In working with the 311 data, I asked the following two-part question:

Over a five year period, what boroughs have had the biggest changes in homeless assistance reporting, and have more people been accepting assistance on a yearly basis, or has there been a relatively static trend?

The following visualizations aim to help New Yorkers understand if it is helpful to dispatch an outreach team to address homelessness in the city, as well as the boroughs in which we do the most reporting. Additionally, they will help the DHS understand what times of year they should recruit for their mobile outreach teams, and when they should do more preparatory work since the reporting is not as robust.

Figure 1, “311 Requests for Homeless Person Assistance by Borough, Sept. 2014 – Sept. 2019” shows the monthly amount of reports made to 311 by New Yorkers in each of the five boroughs. From 2014-early 2016, there was a slow upward trend in reporting, which then skyrocketed in March 2016. 

Though we haven’t seen a boom in reporting like that since, the amount of reporting is still much higher than it was pre-2016. Additionally, less reporting tends to happen in the winter months–from around December to March, while most of the reports tend to happen in summer months, usually in August. 

Despite—or perhaps because of—Manhattan having the least amount of space, most reporting happens in Manhattan overall. The population density in Manhattan might be one explanation for these thousands of reports over the five year period, but other factors might contribute.

In Figure 2, “Yearly Reports on NYC’s Homeless Population by Resolution”, there are several resolution descriptions provided by the DHS with regard to the 311 complaints—my research question focuses on those who accepted assistance, and using the heat map to show the trend of numbers, you can see that there was a significant drop of assistance acceptance after 2017. However, in context, if you turn your attention to the row right beneath it, there was a significant increase in 2018 in resolutions that end right at the point of offering assistance. 

Since each individual report only gets one resolution, it’s not likely that the number is enveloped in the “accepted assistance” row or the “did not accept assistance” row.

Additionally, much like in Figure 1, you can see the spike in reporting in 2016—along with the significant drop in years afterward.
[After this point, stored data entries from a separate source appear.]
(* ===== verification/StackTheorems.v ===== *)
(** The theorem on requests to the stack driver, with a concrete stack of two layers. *)

From stdpp Require Import gmap strings sorting.
From S2P Require Import Prelude Int64 IndexInterval Transform PropagateBounds TransformArray ComposeTransforms.
From S2P Require Import GridPartition GridSets GridArrays GridTransform GridTheorems.
From S2P Require Import IrregularGrid StackDriver StackGrid StackCorrect.

(** C4: a request to the stack driver.  If [OpenLayerOp] reports no error, every position of the
    request is in exactly one of the calls to the layers, at one position of it; the call is to
    the last layer whose domain contains the index that the position stands for, and the
    transform of the call maps the position to what the layer's transform maps that index to.
    There is no error if every position has a layer, the layers can be opened and the
    compositions of transforms for the cells succeed.  The premises are those of the partition
    of the request by the grid of the layers' domains. *)
Theorem OpenLayerOp_correct {AT : ArrayTransformer} {laws : ArrayTransformerLaws} {Driver : Type}
    rank layer_domain domains grid grid_to_layer t info kMode (layers : list (StackLayer (Driver := Driver)))
    open_layer initial_indices :
  let gods := seq 0 rank in
  let f := IrregularGridRef grid in
  let interval_of := irregular_interval grid in
  let result := OpenLayerOp kMode t layers grid_to_layer grid open_layer initial_indices in
  valid_domains rank domains -> domains <> [] ->
  InitializeGridIndices layer_domain domains = Ok (grid, grid_to_layer) ->
  Forall (fun points => Z.of_nat (length points) <= kMaxFiniteIndex) (inclusive_mins_ grid) ->
  WellFormed t -> output_rank t = rank -> (input_rank t <= 32)%nat -> (rank <= 32)%nat ->
  inputs_disjoint (ForEachConnectedSet gods t) ->
  PrePartitionIndexTransformOverGrid t gods f = Ok info ->
  Forall (fun x => 0 < size x) (input_domain t) ->
  (forall x, in_box (input_domain t) x -> evaluates_finite t x) ->
  (forall g d y, grid_output t gods g y -> method (grid_map t gods g) = single_input_dimension d ->
     is_ok (GetAffineTransformDomain (interval_of g (f g y).1) (offset (grid_map t gods g))
       (stride (grid_map t gods g))) = true) ->
  (forall g, (g < rank)%nat -> method (grid_map t gods g) = constant \/ exists d, depends_on (grid_map t gods g) d) ->
  length initial_indices = rank ->
  (result.2 = Ok tt -> forall x y, in_box (input_domain t) x -> TransformIndices t x = Ok y ->
     exists k d pos i handle, result.1 !! k = Some d /\
       in_box (input_domain (dispatched_cell d)) pos /\ TransformIndices (dispatched_cell d) pos = Ok x /\
       is_backing_layer domains y i /\ layer_handle layers open_layer i = Ok handle /\
       dispatched_driver d = handle_driver handle /\
       (WellFormed (handle_transform handle) -> Forall good_bounds (transform_bounds (handle_transform handle)) ->
        in_domain (input_dimensions (handle_transform handle)) y ->
        TransformIndices (composed_transform d) pos = TransformIndices (handle_transform handle) y) /\
       forall k' d' pos', result.1 !! k' = Some d' -> in_box (input_domain (dispatched_cell d')) pos' ->
         TransformIndices (dispatched_cell d') pos' = Ok x -> k' = k /\ pos' = pos) /\
  ((forall x y, in_box (input_domain t) x -> TransformIndices t x = Ok y -> exists i handle,
      is_backing_layer domains y i /\ layer_handle layers open_layer i = Ok handle) ->
   (forall x y ct i handle, in_box (input_domain t) x -> TransformIndices t x = Ok y ->
      GetCellTransform info t (cell_key grid y) gods interval_of = Ok ct ->
      is_backing_layer domains y i -> layer_handle layers open_layer i = Ok handle ->
      is_ok (ComposeAndDispatchOperation kMode t handle ct) = true) ->
   result.2 = Ok tt).
Proof.
  intros gods f interval_of result Hd Hne Hi Hpts HW Ho Hr Hg Hdis Hinfo Hpos Hfin Hpre Hcov Hini. split.
  - intros H x y. eapply request_correct; eassumption.
  - eapply request_succeeds; eassumption.
Qed.

(** Whether no output of the positions of the domain leaves the finite indices. *)
Definition evaluates_finiteb (t : TransformRep) : bool :=
  forallb (fun x => forallb (fun m => match base_output_index m x with
      | Ok v => IsFiniteIndex (offset m + stride m * v)
      | Err _ => true
      end) (output_index_maps t)) (index_vectors (input_domain t)).

Lemma evaluates_finiteb_spec t x :
  evaluates_finiteb t = true -> in_box (input_domain t) x -> evaluates_finite t x.
Proof.
  unfold evaluates_finiteb. rewrite forallb_forall. intros H Hx%elem_of_index_vectors%list_elem_of_In.
  specialize (H x Hx). rewrite forallb_forall in H. apply Forall_forall. intros m Hm%list_elem_of_In v Hv.
  specialize (H m Hm). rewrite Hv in H. exact H.
Qed.

(** A request for the indices 7, 6, ..., 2 of two overlaid layers, of which the second is opened
    for the request. *)
Definition example_domains : list (list IndexInterval) := [[MkInterval 0 5]; [MkInterval 3 5]].
Definition example_request : TransformRep :=
  MkTransform [plain_dimension 2 6] [MkOutputIndexMap (single_input_dimension 0) 9 (-1)].
Definition example_handle : DriverHandle (Driver := nat) :=
  MkDriverHandle 20%nat mode_read_write
    (MkTransform [plain_dimension 3 5] [MkOutputIndexMap (single_input_dimension 0) (-3) 1]).
Definition example_layers : list (StackLayer (Driver := nat)) :=
  [MkStackLayer (MkTransform [plain_dimension 0 5] [identity_map 0]) (Some (10%nat, mode_read));
   MkStackLayer (handle_transform example_handle) None].
Definition example_open (i : nat) : Result (DriverHandle (Driver := nat)) :=
  match i with 1%nat => Ok example_handle | _ => Err kInvalidArgument end.

Definition example_grid : IrregularGrid * gmap (list Z) nat :=
  match InitializeGridIndices [] example_domains with Ok r => r | Err _ => (MkIrregularGrid [] [], ∅) end.

Lemma OpenLayerOp_correct_witness :
  let result := OpenLayerOp mode_read example_request example_layers example_grid.2 example_grid.1 example_open [0] in
  result.2 = Ok tt /\
  exists d pos, d ∈ result.1 /\ TransformIndices (dispatched_cell d) pos = Ok [4] /\
    dispatched_driver d = 20%nat /\ TransformIndices (composed_transform d) pos = Ok [2].
Proof.
  intros result. assert (Hok : result.2 = Ok tt) by (vm_compute; reflexivity). split; [exact Hok|].
  destruct (PrePartitionIndexTransformOverGrid example_request [0%nat] (IrregularGridRef example_grid.1))
    as [info|] eqn:Hinfo; [|vm_compute in Hinfo; discriminate].
  destruct (OpenLayerOp_correct 1 [] example_domains example_grid.1 example_grid.2 example_request info
    mode_read example_layers example_open [0]) as [H _].
  - repeat constructor; unfold Valid; cbn; i64_lia.
  - discriminate.
  - vm_compute. reflexivity.
  - repeat constructor; vm_compute; discriminate.
  - apply WellFormedb_spec. vm_compute. reflexivity.
  - reflexivity.
  - cbn. lia.
  - lia.
  - apply inputs_disjointb_spec. vm_compute. reflexivity.
  - exact Hinfo.
  - repeat constructor.
  - intros x. apply evaluates_finiteb_spec. vm_compute. reflexivity.
  - intros g d y. apply preimagesb_spec. vm_compute. reflexivity.
  - intros [|g] Hg; [right; exists 0%nat; vm_compute; split; [reflexivity|discriminate]|lia].
  - reflexivity.
  - destruct (H Hok [4] [5]) as (k & d & pos & i & handle & Hk & _ & Hpos & Hi & Hh & Hd & Ht & _).
    { apply elem_of_index_vectors, list_elem_of_In. vm_compute. tauto. }
    { vm_compute. reflexivity. }
    assert (i = 1%nat) as ->.
    { eapply is_backing_layer_unique; [exact Hi|]. split; [exists [MkInterval 3 5]; split; [reflexivity|repeat constructor]|].
      intros j e Hj He. apply lookup_lt_Some in He. cbn in He. lia. }
    injection Hh as <-. exists d, pos. split; [eapply list_elem_of_lookup_2, Hk|]. split; [exact Hpos|].
    split; [exact Hd|]. rewrite Ht.
    + vm_compute. reflexivity.
    + apply WellFormedb_spec. vm_compute. reflexivity.
    + apply good_boundsb_spec. vm_compute. reflexivity.
    + apply check_input_domain_Ok; [apply WellFormed_valid_dims, WellFormedb_spec; vm_compute; reflexivity|reflexivity|].
      vm_compute. reflexivity.
Defined.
Most of those reports from Figure 1 concluded that the individual could not be found.

The other graph, Figure 1, was much less finicky—I decided to go for a stacked bar chart with a monthly breakdown rather than a yearly breakdown because the trends are much more visible over the months, and you can see how they shift with the boroughs, which was an essential part of my research question. Additionally, you can very clearly see the summer months versus the winter months, which ended up being an interesting point I hadn’t considered in my research question.

Working with the data, it became apparent to me that the values I thought were most useful and fascinating were also the most messy. It was definitely a challenge to find the right way to visualize that data in particular. I started with a line graph for what ended up becoming Figure 2, but because the data was so messy, I concluded that no one would be able to read the graph, so I went for a more legible visualization. I was hesitant about the heat map because it is a little more difficult to show trends—colors are not the greatest way to do so—but because the resolution descriptions were inherently strings, everything got very cramped and cluttered if I chose any other way.

With more time to clean up the data, it would be great if I could aggregate the resolution descriptions that were input improperly. Additionally, after aggregating the resolution descriptions, I would make the graphs integrate a little better—breaking the heat map up by months instead of years. I also wanted to compare this data with the data on homeless encampments—some of these cases were referred to the NYPD, and I wonder how they interact with that data. Preferably, I would like to have one graph that accomplishes something big instead of two that accomplish two small, distantly related parts of the data.